-- Action item --
Look below for the line that has "Record Entry := mkEntry". Set down the lines from there through the line that has "Definition empty : Table := mkTable [] [] [].", exactly as written.

Saved data entries:

(** The loop of [update]. *)
Lemma update_loop content s :
  exists s', updates_of content s = (s', [], Ok tt) /\ digestTree_ s' = update_all sha256 (updates content) (digestTree_ s) /\
    digestLog_ s' = digestLog_ s /\ enabled_ s' = enabled_ s /\ (in_int32 (sequenceNo_ s) -> in_int32 (sequenceNo_ s')).
Proof.
  revert s. induction content as [| m content IH]; intros s; [now exists s |]. cbn [for_each].
  assert (H1 : exists s1, update_one sha256 applicationDataPrefixUri_ m s = (s1, [], Ok tt) /\
    digestTree_ s1 = update_all sha256 (updates [m]) (digestTree_ s) /\ digestLog_ s1 = digestLog_ s /\ enabled_ s1 = enabled_ s /\
    (in_int32 (sequenceNo_ s) -> in_int32 (sequenceNo_ s1))).
  { unfold update_one, updates. cbn [flat_map]. destruct (ss_type m); [| now exists s ..]. rewrite act_get_bind. cbn [app update_all fold_left fst snd].
    destruct (tree_update sha256 _ _ _ _) as [tree updated]. rewrite act_modify_bind. cbn [fst].
    destruct (updated && _); eexists; (split; [reflexivity |]); repeat split; try easy; cbn; intros; try apply to_int32_range; apply H. }
  destruct H1 as (s1 & E1 & Ht & Hl & He & Hr).
  rewrite (act_bind_silent _ _ _ _ _ E1). destruct (IH s1) as (s' & -> & Ht' & Hl' & He' & Hr'). exists s'.
  split; [easy |]. split; [| rewrite Hl', He', Hl, He; auto].
  rewrite Ht', Ht. unfold updates, update_all. rewrite <- fold_left_app, <- flat_map_app. easy.
Qed.

Lemma updates_range content p i q : (p, i, q) ∈ updates content -> in_int32 i /\ in_int32 q.
Proof.
  unfold updates. rewrite list_elem_of_In, in_flat_map. intros (m & _ & Hm). destruct (ss_type m); [| easy ..].
  destruct Hm as [[= <- <- <-] | []]. split; apply to_int32_range.
Qed.

Lemma latest_from_none o l p i : latest_from o l p i = None -> o = None.
Proof. revert o. induction l as [| u l IH]; intros o E; cbn in E; [easy |]. apply IH in E. destruct (decide _); [destruct o |]; easy. Qed.

(** What [update] does. *)
Lemma update_content_run content s :
  exists s' updated, update_with content s = (s', [], Ok updated) /\
    digestTree_ s' = update_all sha256 (updates content) (digestTree_ s) /\ enabled_ s' = enabled_ s /\
    (updated = true <-> root_ (digestTree_ s') ∉ log_digests s) /\
    digestLog_ s' = digestLog_ s ++ (if updated : bool then [mkDigestLogEntry (root_ (digestTree_ s')) content] else []) /\
    (in_int32 (sequenceNo_ s) -> in_int32 (sequenceNo_ s')).
Proof.
  destruct (update_loop content s) as (s1 & E & Ht & Hl & He & Hr). unfold update_content.
  rewrite (act_bind_silent _ _ _ _ _ E), act_get_bind, logFind_absent. replace (log_digests s1) with (log_digests s) by (unfold log_digests; now rewrite Hl).
  case_bool_decide as Hd; [rewrite act_modify_bind |]; eexists _, _; (split; [reflexivity |]); cbn [digestTree_ digestLog_ enabled_ sequenceNo_ set_log];
    rewrite <- Ht; refine (conj _ (conj _ (conj _ (conj _ Hr)))); try easy; now rewrite Hl, ?app_nil_r.
Qed.
Lemma extract_spec {A} (test : A -> bool) l :
  extract test l = (rev (filter (fun x => test x = true) l), filter (fun x => test x = false) l).
Proof.
  induction l as [| x l IH]; [easy |]. cbn [extract]. rewrite IH, !filter_cons.
  destruct (test x) eqn:E; repeat case_decide; (congruence || easy).
Qed.

Lemma find_id_spec id l : find_id id l = true <-> id ∈ l.
Proof.
  unfold find_id. rewrite existsb_exists. split.
  - intros (x & Hx & He). apply Z.eqb_eq in He as ->. now apply list_elem_of_In.
  - intros H. exists id. split; [now apply list_elem_of_In | apply Z.eqb_refl].
Qed.

Lemma extract_none {A} (test : A -> bool) l :
  (forall x, x ∈ l -> test x = false) -> extract test l = ([], l).
Proof.
  intros H. induction l as [| x l IH]; [easy |]. cbn. rewrite IH.
  - now rewrite H by apply list_elem_of_here.
  - intros y Hy. now apply H, list_elem_of_further.
Qed.

Lemma extract_one {A} (test : A -> bool) l x r :
  test x = true -> Forall (fun y => test y = false) l -> Forall (fun y => test y = false) r ->
  extract test (l ++ x :: r) = ([x], l ++ r).
Proof.
  intros Hx Hl Hr. induction Hl as [| y l Hy Hl IH]; cbn.
  - rewrite extract_none by (apply Forall_forall, Hr). now rewrite Hx.
  - now rewrite IH, Hy.
Qed.

Lemma erase_first_app id l : id ∉ l -> erase_first id (l ++ [id]) = l.
Proof.
  induction l as [| x l IH]; cbn; intros H; [now rewrite Z.eqb_refl |].
  apply not_elem_of_cons in H as [Hne H]. rewrite (proj2 (Z.eqb_neq x id)) by congruence.
  now rewrite IH.
Qed.

(** ** PendingInterestTable *)

Module Pit.
(** The two callbacks that can be empty are flags; the callback itself is known by the pointer.
    [wire] is the wire encoding that the interest was sent with. *)
Record Entry := mkEntry {
  pendingInterestId_ : Z;
  interest_ : InterestValue;
  wire_ : list Z;
  hasOnTimeout : bool;
  hasOnNetworkNack : bool
}.

Record Table := mkTable {
  entries : list (Entry * bool);
  table_ : list nat;
  removeRequests_ : list Z
}.

Definition empty : Table := mkTable [] [] [].
Lemma outcomes_app p a b : outcomes p (a ++ b) = (outcomes p a + outcomes p b)%nat.
Proof. unfold outcomes. now rewrite filter_app, length_app. Qed.

Lemma outcomes_none p cs : Forall (fun c => outcome_of c = None) cs -> outcomes p cs = 0%nat.
Proof.
  intros H. unfold outcomes. induction H as [| c cs Hc Hcs IH]; [easy |].
  rewrite filter_cons_False; [exact IH | congruence].
Qed.

Lemma outcomes_map p (f : nat -> Call) ps :
  (forall q, outcome_of (f q) = Some q) -> NoDup ps ->
  outcomes p (map f ps) = (if decide (p ∈ ps) then 1 else 0)%nat.
Proof.
  intros Hf Hnd. unfold outcomes. induction Hnd as [| q ps Hq Hnd IH]; [easy |]. cbn [map].
  rewrite filter_cons, Hf. destruct (decide (Some q = Some p)) as [[= ->] | Hne].
  - cbn [length]. rewrite IH, decide_False by easy. now rewrite decide_True by apply list_elem_of_here.
  - rewrite IH. destruct (decide (p ∈ ps)); case_decide as Hd; try easy.
    + exfalso. apply Hd. now apply list_elem_of_further.
    + exfalso. apply elem_of_cons in Hd as [-> | Hd]; [congruence | easy].
Qed.

Abbreviation removed n p := (Pit.isRemoved (pendingInterestTable_ n) p).

(** [n'] after the calls [cs] from [n]: the table is well formed, an entry that is removed stays
    so and is not called back, one that is called back is called once and is removed. *)
Record moves (n : Node) (cs : list Call) (n' : Node) : Prop := {
  mv_ok : Pit.ok (pendingInterestTable_ n');
  mv_removed p : removed n p = true -> removed n' p = true /\ outcomes p cs = 0%nat;
  mv_live p : removed n' p = false -> outcomes p cs = 0%nat;
  mv_once p : (outcomes p cs <= 1)%nat
}.

Lemma moves_trans n1 a n2 b n3 : moves n1 a n2 -> moves n2 b n3 -> moves n1 (a ++ b) n3.
Proof.
  intros [_ Ha1 Ha2 Ha3] [Hok Hb1 Hb2 Hb3]. split; [exact Hok | | |]; intros p; rewrite outcomes_app.
  - intros Hr. destruct (Ha1 p Hr) as [Hr2 ->]. destruct (Hb1 p Hr2) as [Hr3 ->]. easy.
  - intros Hr. rewrite (Hb2 p Hr), (Ha2 p); [easy |].
    destruct (removed n2 p) eqn:E; [| easy]. destruct (Hb1 p E). congruence.
  - destruct (removed n2 p) eqn:E.
    + destruct (Hb1 p E) as [_ ->]. rewrite Nat.add_0_r. apply Ha3.
    + rewrite (Ha2 p E). apply Hb3.
Qed.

-- Response area --
Record Entry := mkEntry {
  pendingInterestId_ : Z;
  interest_ : InterestValue;
  wire_ : list Z;
  hasOnTimeout : bool;
  hasOnNetworkNack : bool
}.

Record Table := mkTable {
  entries : list (Entry * bool);
  table_ : list nat;
  removeRequests_ : list Z
}.

Definition empty : Table := mkTable [] [] [].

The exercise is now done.